Lemma to_pandas_eq (ts : tbl_ts) (ms : list (option Z)) :
  sendable (ts_data ts) ->
  get_col "Month" (ts_data ts) = Some (RMth ms) ->
  to_pandas ts
  = if forallb dttm_in_datetime (map (option_map Calendar.as_datetime) ms)
    then Ok (sent (ts_data ts)) else Raise OutOfRange.
Proof.
  intros (Hnd & Hs & _) Hm. unfold to_pandas. rewrite rl_as_datetime. simpl rbind.
  rewrite mutate_as_datetime. unfold as_data_frame. rewrite Hm. simpl.
  now apply rpy2py_set_month.
Qed.


Lemma py2rpy_sent_plain (df : data_frame) :
  Forall sendable_col df -> ~ In "Month" (names df) ->
  py2rpy (sent df) = df.
Proof.
  unfold py2rpy, sent.
  induction 1 as [|[n c] rest Hc _ IH]; simpl; intros Hn; [reflexivity|].
  rewrite IH by tauto.
  unfold sendable_col in *; simpl in *.
  destruct c; try reflexivity; try contradiction.
  subst n. tauto.
Qed.

(** Back in R, the columns other than [Month] are as they were sent. *)
Lemma set_col_received (df : data_frame) (ms : list (option Z)) (c : rcolumn) :
  NoDup (names df) -> Forall sendable_col df ->
  get_col "Month" df = Some (RMth ms) ->
  set_col "Month" c (py2rpy (sent df)) = set_col "Month" c df.
Proof.
  intros Hnd Hs. revert Hnd.
  induction Hs as [|[n c0] rest Hc Hrest IH]; simpl; [discriminate|].
  intros Hnd Hget. inversion Hnd as [|? ? Hnotin Hnd']; subst.
  destruct (String.eqb_spec n "Month") as [->|Hne].
  - now rewrite (py2rpy_sent_plain rest Hrest Hnotin).
  - rewrite (IH Hnd' Hget).
    unfold sendable_col in Hc; simpl in Hc.
    destruct c0; try reflexivity; try contradiction; try congruence.
Qed.

Lemma set_col_same {C : Type} (name : string) (c : C) (df : frame C) :
  get_col name df = Some c -> set_col name c df = df.
Proof.
  induction df as [|[n c0] rest IH]; simpl; [discriminate|].
  destruct (String.eqb_spec n name) as [->|Hne].
  - now intros [= ->].
  - intros H. now rewrite IH.
Qed.
(** * Dynamic-Random: the two Playwright verification scripts

    Shallow embedding of

      - [src/verification_script.py]                         ([run_verification])
      - [src/jules-scratch/verification/verify_refactor.py]  ([run])

    Both scripts are straight-line sequences of calls into the operating
    system and into Playwright's synchronous API.  A call either returns or
    raises a Python exception; which of the two happens is decided by the
    world outside the script (is the server up, does the selector ever
    match, is the disk writable).  The scripts are therefore embedded in a
    state-and-exception monad over a [World] record, parameterised by an
    environment [Env] that answers every fallible call.

    What is assumed of the libraries the scripts call:
      - [print] and [time.sleep] always return;
      - every other call may raise, and then has no effect on the disk;
      - [os.makedirs(p, exist_ok=True)] creates [p] with the directories
        above it, and accepts a [p] that is already there;
      - [page.screenshot(path=p)] writes the rendered image to [p], creating
        the missing directories above [p] (as Playwright's client does);
      - leaving [with sync_playwright()] is a call of its own; when it
        returns, Playwright's driver has been stopped and with it every
        browser the driver had launched (see [browser_running]). *)

From Stdlib Require Import ZArith Ascii String.
From stdpp Require Import base gmap strings list fin_maps.

Open Scope string_scope.
Open Scope list_scope.
Open Scope Z_scope.

(** ** Python values the scripts handle *)

(** A raised exception: its class name and [str(e)].  Only subclasses of
    [Exception] are modelled (an [OSError], Playwright's [Error] and
    [TimeoutError]); asynchronous [BaseException]s such as
    [KeyboardInterrupt] are outside the model. *)
Record exn : Type := Exn { exn_class : string; exn_msg : string }.

(** Either a returned value or a raised exception. *)
Inductive result (A : Type) : Type :=
| Returned (a : A)
| Raised (e : exn).
Global Arguments Returned {A} a.
Global Arguments Raised {A} e.

(** The objects the scripts hold.  Each script owns one of each, so a
    handle carries no data. *)
Inductive Playwright : Type := playwright_handle.
Inductive Browser : Type := browser_handle.
Inductive Page : Type := page_handle.

(** ** Calls that leave the script *)

Inductive call : Type :=
| OsMakedirs (path : string) (exist_ok : bool)   (* os.makedirs(path, exist_ok=..) *)
| PlaywrightEnter                                (* sync_playwright().__enter__() *)
| PlaywrightExit                                 (* sync_playwright().__exit__(..) *)
| ChromiumLaunch (headless : option bool)        (* p.chromium.launch(..) *)
| NewPage                                        (* browser.new_page() *)
| SetViewportSize (width height : Z)             (* page.set_viewport_size({..}) *)
| Goto (url : string)                            (* page.goto(url) *)
| WaitForSelector (selector : string)            (* page.wait_for_selector(sel) *)
| MouseMove (x y : Z)                            (* page.mouse.move(x, y) *)
| Screenshot (path : string)                     (* page.screenshot(path=..) *)
| BrowserClose                                   (* browser.close() *)
| PrintLine (line : string)                      (* print(line) *)
| Sleep (seconds : Z).                           (* time.sleep(seconds) *)

(** One line of the run's history: the call and how it ended
    ([None]: it returned, [Some e]: it raised [e]). *)
Definition entry : Type := call * option exn.
(** What [join_nonshared_inputs] returns for variables, in terms of the
    items of the comprehension. *)
Lemma join_nonshared_inputs_items (xs : list expr) (vars : list TensorVariable)
    (shared : gmap TensorVariable expr) (make_shared : bool) (h : nat) :
  vars ≠ [] →
  ∃ items,
    replace_items (get_var_of vars)
      (make_inarray (tt_concatenate ((λ var, ravel (Var var)) <$> vars) 0) make_shared h).1
      (vmap_from 0 vars) = OK items ∧
    join_replace vars shared
      (make_inarray (tt_concatenate ((λ var, ravel (Var var)) <$> vars) 0) make_shared h).1
      = OK (dict_update (dict_of items) shared) ∧
    join_nonshared_inputs xs vars shared make_shared h =
      (OK ((λ x, clone x (dict_update (dict_of items) shared)) <$> xs,
           (make_inarray (tt_concatenate ((λ var, ravel (Var var)) <$> vars) 0)
              make_shared h).1), S h).
Proof.
  intros Hvars.
  set (joined := tt_concatenate ((λ var, ravel (Var var)) <$> vars) 0).
  destruct (replace_items_OK vars (make_inarray joined make_shared h).1)
    as (items & Hitems & _).
  simpl in Hitems. exists items. split; [done|].
  assert (Hrepl : join_replace vars shared (make_inarray joined make_shared h).1
                  = OK (dict_update (dict_of items) shared)).
  { unfold join_replace. simpl. by rewrite Hitems. }
  split; [done|].
  unfold join_nonshared_inputs.
  assert (tt_concatenate_call ((λ var, ravel (Var var)) <$> vars) 0 = OK joined) as ->
    by (by destruct vars).
  unfold mbind at 1, stateful_bind.
  assert ((make_inarray joined make_shared h).2 = S h) as Hh
    by (unfold make_inarray; by destruct make_shared).
  destruct (make_inarray joined make_shared h) as [inarray h'] eqn:Hin.
  simpl in *. subst h'. by rewrite Hrepl.
Qed.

===============

*AIM OF THE TASK*: Each record above must be given again exactly as written.

*TASK RESULT*:
Lemma to_pandas_eq (ts : tbl_ts) (ms : list (option Z)) :
  sendable (ts_data ts) ->
  get_col "Month" (ts_data ts) = Some (RMth ms) ->
  to_pandas ts
  = if forallb dttm_in_datetime (map (option_map Calendar.as_datetime) ms)
    then Ok (sent (ts_data ts)) else Raise OutOfRange.
Proof.
  intros (Hnd & Hs & _) Hm. unfold to_pandas. rewrite rl_as_datetime. simpl rbind.
  rewrite mutate_as_datetime. unfold as_data_frame. rewrite Hm. simpl.
  now apply rpy2py_set_month.
Qed.


Lemma py2rpy_sent_plain (df : data_frame) :
  Forall sendable_col df -> ~ In "Month" (names df) ->
  py2rpy (sent df) = df.
Proof.
  unfold py2rpy, sent.
  induction 1 as [|[n c] rest Hc _ IH]; simpl; intros Hn; [reflexivity|].
  rewrite IH by tauto.
  unfold sendable_col in *; simpl in *.
  destruct c; try reflexivity; try contradiction.
  subst n. tauto.
Qed.

(** Back in R, the columns other than [Month] are as they were sent. *)
Lemma set_col_received (df : data_frame) (ms : list (option Z)) (c : rcolumn) :
  NoDup (names df) -> Forall sendable_col df ->
  get_col "Month" df = Some (RMth ms) ->
  set_col "Month" c (py2rpy (sent df)) = set_col "Month" c df.
Proof.
  intros Hnd Hs. revert Hnd.
  induction Hs as [|[n c0] rest Hc Hrest IH]; simpl; [discriminate|].
  intros Hnd Hget. inversion Hnd as [|? ? Hnotin Hnd']; subst.
  destruct (String.eqb_spec n "Month") as [->|Hne].
  - now rewrite (py2rpy_sent_plain rest Hrest Hnotin).
  - rewrite (IH Hnd' Hget).
    unfold sendable_col in Hc; simpl in Hc.
    destruct c0; try reflexivity; try contradiction; try congruence.
Qed.

Lemma set_col_same {C : Type} (name : string) (c : C) (df : frame C) :
  get_col name df = Some c -> set_col name c df = df.
Proof.
  induction df as [|[n c0] rest IH]; simpl; [discriminate|].
  destruct (String.eqb_spec n name) as [->|Hne].
  - now intros [= ->].
  - intros H. now rewrite IH.
Qed.
(** * Dynamic-Random: the two Playwright verification scripts

    Shallow embedding of

      - [src/verification_script.py]                         ([run_verification])
      - [src/jules-scratch/verification/verify_refactor.py]  ([run])

    Both scripts are straight-line sequences of calls into the operating
    system and into Playwright's synchronous API.  A call either returns or
    raises a Python exception; which of the two happens is decided by the
    world outside the script (is the server up, does the selector ever
    match, is the disk writable).  The scripts are therefore embedded in a
    state-and-exception monad over a [World] record, parameterised by an
    environment [Env] that answers every fallible call.

    What is assumed of the libraries the scripts call:
      - [print] and [time.sleep] always return;
      - every other call may raise, and then has no effect on the disk;
      - [os.makedirs(p, exist_ok=True)] creates [p] with the directories
        above it, and accepts a [p] that is already there;
      - [page.screenshot(path=p)] writes the rendered image to [p], creating
        the missing directories above [p] (as Playwright's client does);
      - leaving [with sync_playwright()] is a call of its own; when it
        returns, Playwright's driver has been stopped and with it every
        browser the driver had launched (see [browser_running]). *)

From Stdlib Require Import ZArith Ascii String.
From stdpp Require Import base gmap strings list fin_maps.

Open Scope string_scope.
Open Scope list_scope.
Open Scope Z_scope.

(** ** Python values the scripts handle *)

(** A raised exception: its class name and [str(e)].  Only subclasses of
    [Exception] are modelled (an [OSError], Playwright's [Error] and
    [TimeoutError]); asynchronous [BaseException]s such as
    [KeyboardInterrupt] are outside the model. *)
Record exn : Type := Exn { exn_class : string; exn_msg : string }.

(** Either a returned value or a raised exception. *)
Inductive result (A : Type) : Type :=
| Returned (a : A)
| Raised (e : exn).
Global Arguments Returned {A} a.
Global Arguments Raised {A} e.

(** The objects the scripts hold.  Each script owns one of each, so a
    handle carries no data. *)
Inductive Playwright : Type := playwright_handle.
Inductive Browser : Type := browser_handle.
Inductive Page : Type := page_handle.

(** ** Calls that leave the script *)

Inductive call : Type :=
| OsMakedirs (path : string) (exist_ok : bool)   (* os.makedirs(path, exist_ok=..) *)
| PlaywrightEnter                                (* sync_playwright().__enter__() *)
| PlaywrightExit                                 (* sync_playwright().__exit__(..) *)
| ChromiumLaunch (headless : option bool)        (* p.chromium.launch(..) *)
| NewPage                                        (* browser.new_page() *)
| SetViewportSize (width height : Z)             (* page.set_viewport_size({..}) *)
| Goto (url : string)                            (* page.goto(url) *)
| WaitForSelector (selector : string)            (* page.wait_for_selector(sel) *)
| MouseMove (x y : Z)                            (* page.mouse.move(x, y) *)
| Screenshot (path : string)                     (* page.screenshot(path=..) *)
| BrowserClose                                   (* browser.close() *)
| PrintLine (line : string)                      (* print(line) *)
| Sleep (seconds : Z).                           (* time.sleep(seconds) *)

(** One line of the run's history: the call and how it ended
    ([None]: it returned, [Some e]: it raised [e]). *)
Definition entry : Type := call * option exn.
(** What [join_nonshared_inputs] returns for variables, in terms of the
    items of the comprehension. *)
Lemma join_nonshared_inputs_items (xs : list expr) (vars : list TensorVariable)
    (shared : gmap TensorVariable expr) (make_shared : bool) (h : nat) :
  vars ≠ [] →
  ∃ items,
    replace_items (get_var_of vars)
      (make_inarray (tt_concatenate ((λ var, ravel (Var var)) <$> vars) 0) make_shared h).1
      (vmap_from 0 vars) = OK items ∧
    join_replace vars shared
      (make_inarray (tt_concatenate ((λ var, ravel (Var var)) <$> vars) 0) make_shared h).1
      = OK (dict_update (dict_of items) shared) ∧
    join_nonshared_inputs xs vars shared make_shared h =
      (OK ((λ x, clone x (dict_update (dict_of items) shared)) <$> xs,
           (make_inarray (tt_concatenate ((λ var, ravel (Var var)) <$> vars) 0)
              make_shared h).1), S h).
Proof.
  intros Hvars.
  set (joined := tt_concatenate ((λ var, ravel (Var var)) <$> vars) 0).
  destruct (replace_items_OK vars (make_inarray joined make_shared h).1)
    as (items & Hitems & _).
  simpl in Hitems. exists items. split; [done|].
  assert (Hrepl : join_replace vars shared (make_inarray joined make_shared h).1
                  = OK (dict_update (dict_of items) shared)).
  { unfold join_replace. simpl. by rewrite Hitems. }
  split; [done|].
  unfold join_nonshared_inputs.
  assert (tt_concatenate_call ((λ var, ravel (Var var)) <$> vars) 0 = OK joined) as ->
    by (by destruct vars).
  unfold mbind at 1, stateful_bind.
  assert ((make_inarray joined make_shared h).2 = S h) as Hh
    by (unfold make_inarray; by destruct make_shared).
  destruct (make_inarray joined make_shared h) as [inarray h'] eqn:Hin.
  simpl in *. subst h'. by rewrite Hrepl.
Qed.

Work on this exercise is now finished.